> [Problem details]: After locating the line that contains "st ← rget r_state;" in the data below, set down exactly that line and each one after it through the line that contains "Implicit Types m : machine D control.", and nothing more.

***** Data for this exercise *****

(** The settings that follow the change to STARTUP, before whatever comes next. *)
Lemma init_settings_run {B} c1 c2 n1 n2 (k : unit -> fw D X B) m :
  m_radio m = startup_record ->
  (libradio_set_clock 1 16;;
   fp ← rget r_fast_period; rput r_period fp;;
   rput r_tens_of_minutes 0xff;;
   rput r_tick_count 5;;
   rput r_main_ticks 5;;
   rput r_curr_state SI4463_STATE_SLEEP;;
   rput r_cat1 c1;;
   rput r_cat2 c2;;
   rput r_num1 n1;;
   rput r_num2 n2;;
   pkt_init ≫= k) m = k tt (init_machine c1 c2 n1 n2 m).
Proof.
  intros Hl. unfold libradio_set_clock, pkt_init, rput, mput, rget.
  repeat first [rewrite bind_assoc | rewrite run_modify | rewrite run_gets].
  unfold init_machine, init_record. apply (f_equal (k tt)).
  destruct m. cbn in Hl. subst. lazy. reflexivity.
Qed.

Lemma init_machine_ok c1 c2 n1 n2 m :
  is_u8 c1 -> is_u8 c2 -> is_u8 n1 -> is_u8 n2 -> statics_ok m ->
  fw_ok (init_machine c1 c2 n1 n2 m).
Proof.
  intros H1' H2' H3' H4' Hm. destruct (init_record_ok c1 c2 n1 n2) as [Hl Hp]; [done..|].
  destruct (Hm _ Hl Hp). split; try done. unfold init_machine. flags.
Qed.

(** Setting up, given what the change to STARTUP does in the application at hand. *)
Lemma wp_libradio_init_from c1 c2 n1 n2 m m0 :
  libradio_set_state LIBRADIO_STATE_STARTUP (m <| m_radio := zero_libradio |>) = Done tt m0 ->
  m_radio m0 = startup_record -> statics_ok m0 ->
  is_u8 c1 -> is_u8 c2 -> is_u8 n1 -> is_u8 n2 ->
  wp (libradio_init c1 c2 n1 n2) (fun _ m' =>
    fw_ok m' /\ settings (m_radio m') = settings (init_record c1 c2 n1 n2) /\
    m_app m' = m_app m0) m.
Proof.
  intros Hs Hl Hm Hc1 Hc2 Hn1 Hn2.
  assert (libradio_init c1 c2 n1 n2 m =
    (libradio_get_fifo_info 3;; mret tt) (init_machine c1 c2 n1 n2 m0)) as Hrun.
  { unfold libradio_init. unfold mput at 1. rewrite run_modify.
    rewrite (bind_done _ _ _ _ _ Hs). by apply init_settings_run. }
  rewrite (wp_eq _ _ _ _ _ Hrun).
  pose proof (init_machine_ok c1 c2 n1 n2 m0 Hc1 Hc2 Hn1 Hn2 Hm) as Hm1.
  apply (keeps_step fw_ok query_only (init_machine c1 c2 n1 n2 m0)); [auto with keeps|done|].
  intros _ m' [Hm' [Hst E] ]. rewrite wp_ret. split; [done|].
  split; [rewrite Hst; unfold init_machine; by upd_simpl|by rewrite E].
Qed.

*****
***** Data for this exercise *****

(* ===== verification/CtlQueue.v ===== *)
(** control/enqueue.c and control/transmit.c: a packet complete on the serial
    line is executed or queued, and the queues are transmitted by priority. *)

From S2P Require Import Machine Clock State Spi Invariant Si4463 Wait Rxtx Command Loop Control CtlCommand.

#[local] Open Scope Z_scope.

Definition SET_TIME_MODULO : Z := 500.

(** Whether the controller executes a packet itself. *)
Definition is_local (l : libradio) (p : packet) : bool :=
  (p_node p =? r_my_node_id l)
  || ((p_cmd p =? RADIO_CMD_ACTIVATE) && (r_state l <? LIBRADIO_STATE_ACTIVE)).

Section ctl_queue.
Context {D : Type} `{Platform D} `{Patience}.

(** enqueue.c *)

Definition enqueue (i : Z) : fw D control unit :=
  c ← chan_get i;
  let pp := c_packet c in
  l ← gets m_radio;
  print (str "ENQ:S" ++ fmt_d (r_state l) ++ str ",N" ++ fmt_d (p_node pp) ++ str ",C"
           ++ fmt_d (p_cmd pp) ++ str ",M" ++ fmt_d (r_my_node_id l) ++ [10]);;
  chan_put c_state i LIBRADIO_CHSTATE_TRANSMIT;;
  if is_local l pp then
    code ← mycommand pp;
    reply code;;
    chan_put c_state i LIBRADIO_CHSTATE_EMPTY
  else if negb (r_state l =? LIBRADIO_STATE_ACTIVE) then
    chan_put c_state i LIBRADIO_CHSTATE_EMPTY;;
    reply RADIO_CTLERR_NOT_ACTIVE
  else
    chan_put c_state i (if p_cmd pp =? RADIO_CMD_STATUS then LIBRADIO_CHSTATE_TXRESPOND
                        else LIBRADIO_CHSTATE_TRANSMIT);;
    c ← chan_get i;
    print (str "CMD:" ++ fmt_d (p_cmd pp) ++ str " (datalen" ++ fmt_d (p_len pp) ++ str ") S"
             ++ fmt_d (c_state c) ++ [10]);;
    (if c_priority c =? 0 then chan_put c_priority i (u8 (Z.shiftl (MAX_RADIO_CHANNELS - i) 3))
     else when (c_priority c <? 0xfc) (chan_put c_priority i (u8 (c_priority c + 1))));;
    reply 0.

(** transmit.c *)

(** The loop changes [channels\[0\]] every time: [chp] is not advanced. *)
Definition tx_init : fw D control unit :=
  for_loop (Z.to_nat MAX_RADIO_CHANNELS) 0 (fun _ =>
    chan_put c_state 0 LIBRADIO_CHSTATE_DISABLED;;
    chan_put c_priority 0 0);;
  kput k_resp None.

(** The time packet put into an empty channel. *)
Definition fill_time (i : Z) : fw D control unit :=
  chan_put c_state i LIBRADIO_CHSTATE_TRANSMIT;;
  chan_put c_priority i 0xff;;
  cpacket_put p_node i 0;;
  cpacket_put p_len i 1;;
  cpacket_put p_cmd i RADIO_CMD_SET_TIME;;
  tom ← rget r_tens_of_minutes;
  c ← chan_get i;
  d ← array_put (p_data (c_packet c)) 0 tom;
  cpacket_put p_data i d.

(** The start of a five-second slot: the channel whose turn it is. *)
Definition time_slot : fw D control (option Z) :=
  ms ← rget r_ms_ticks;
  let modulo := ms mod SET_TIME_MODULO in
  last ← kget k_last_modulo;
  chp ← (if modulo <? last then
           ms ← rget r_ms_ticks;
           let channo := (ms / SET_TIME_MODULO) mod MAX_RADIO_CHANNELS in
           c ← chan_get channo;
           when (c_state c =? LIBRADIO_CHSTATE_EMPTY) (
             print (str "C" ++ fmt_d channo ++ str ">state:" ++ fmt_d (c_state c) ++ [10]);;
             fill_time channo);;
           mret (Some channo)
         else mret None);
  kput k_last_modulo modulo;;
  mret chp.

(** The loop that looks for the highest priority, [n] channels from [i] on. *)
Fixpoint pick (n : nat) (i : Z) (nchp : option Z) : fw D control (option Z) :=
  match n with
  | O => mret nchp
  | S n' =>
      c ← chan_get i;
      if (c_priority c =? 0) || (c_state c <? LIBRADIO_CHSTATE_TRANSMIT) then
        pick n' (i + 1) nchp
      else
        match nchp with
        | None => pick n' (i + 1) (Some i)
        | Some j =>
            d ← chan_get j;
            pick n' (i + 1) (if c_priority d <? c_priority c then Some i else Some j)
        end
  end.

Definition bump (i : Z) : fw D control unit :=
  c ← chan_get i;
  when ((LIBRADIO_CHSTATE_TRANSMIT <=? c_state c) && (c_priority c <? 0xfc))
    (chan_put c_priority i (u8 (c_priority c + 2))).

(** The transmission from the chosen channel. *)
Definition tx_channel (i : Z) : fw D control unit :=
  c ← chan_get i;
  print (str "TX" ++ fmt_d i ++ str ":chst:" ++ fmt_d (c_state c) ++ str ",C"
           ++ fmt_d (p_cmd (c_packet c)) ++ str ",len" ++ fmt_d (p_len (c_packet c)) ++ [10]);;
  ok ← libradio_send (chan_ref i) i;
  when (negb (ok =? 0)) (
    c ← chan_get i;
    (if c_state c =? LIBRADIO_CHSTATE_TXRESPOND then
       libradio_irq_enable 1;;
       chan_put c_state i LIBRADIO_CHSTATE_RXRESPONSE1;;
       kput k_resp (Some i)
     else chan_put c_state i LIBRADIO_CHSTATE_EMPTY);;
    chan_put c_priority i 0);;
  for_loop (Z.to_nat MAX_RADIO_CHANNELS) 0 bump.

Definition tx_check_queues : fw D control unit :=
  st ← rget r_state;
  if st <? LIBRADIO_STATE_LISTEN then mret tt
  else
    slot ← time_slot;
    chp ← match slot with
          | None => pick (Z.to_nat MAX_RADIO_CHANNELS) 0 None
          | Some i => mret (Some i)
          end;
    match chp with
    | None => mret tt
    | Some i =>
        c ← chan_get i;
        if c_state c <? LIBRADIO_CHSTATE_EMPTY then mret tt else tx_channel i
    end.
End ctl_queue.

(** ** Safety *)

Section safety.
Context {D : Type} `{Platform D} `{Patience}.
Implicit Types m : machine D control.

*****

> [Exercise output]:
  st ← rget r_state;
  if st <? LIBRADIO_STATE_LISTEN then mret tt
  else
    slot ← time_slot;
    chp ← match slot with
          | None => pick (Z.to_nat MAX_RADIO_CHANNELS) 0 None
          | Some i => mret (Some i)
          end;
    match chp with
    | None => mret tt
    | Some i =>
        c ← chan_get i;
        if c_state c <? LIBRADIO_CHSTATE_EMPTY then mret tt else tx_channel i
    end.
End ctl_queue.

(** ** Safety *)

Section safety.
Context {D : Type} `{Platform D} `{Patience}.
Implicit Types m : machine D control.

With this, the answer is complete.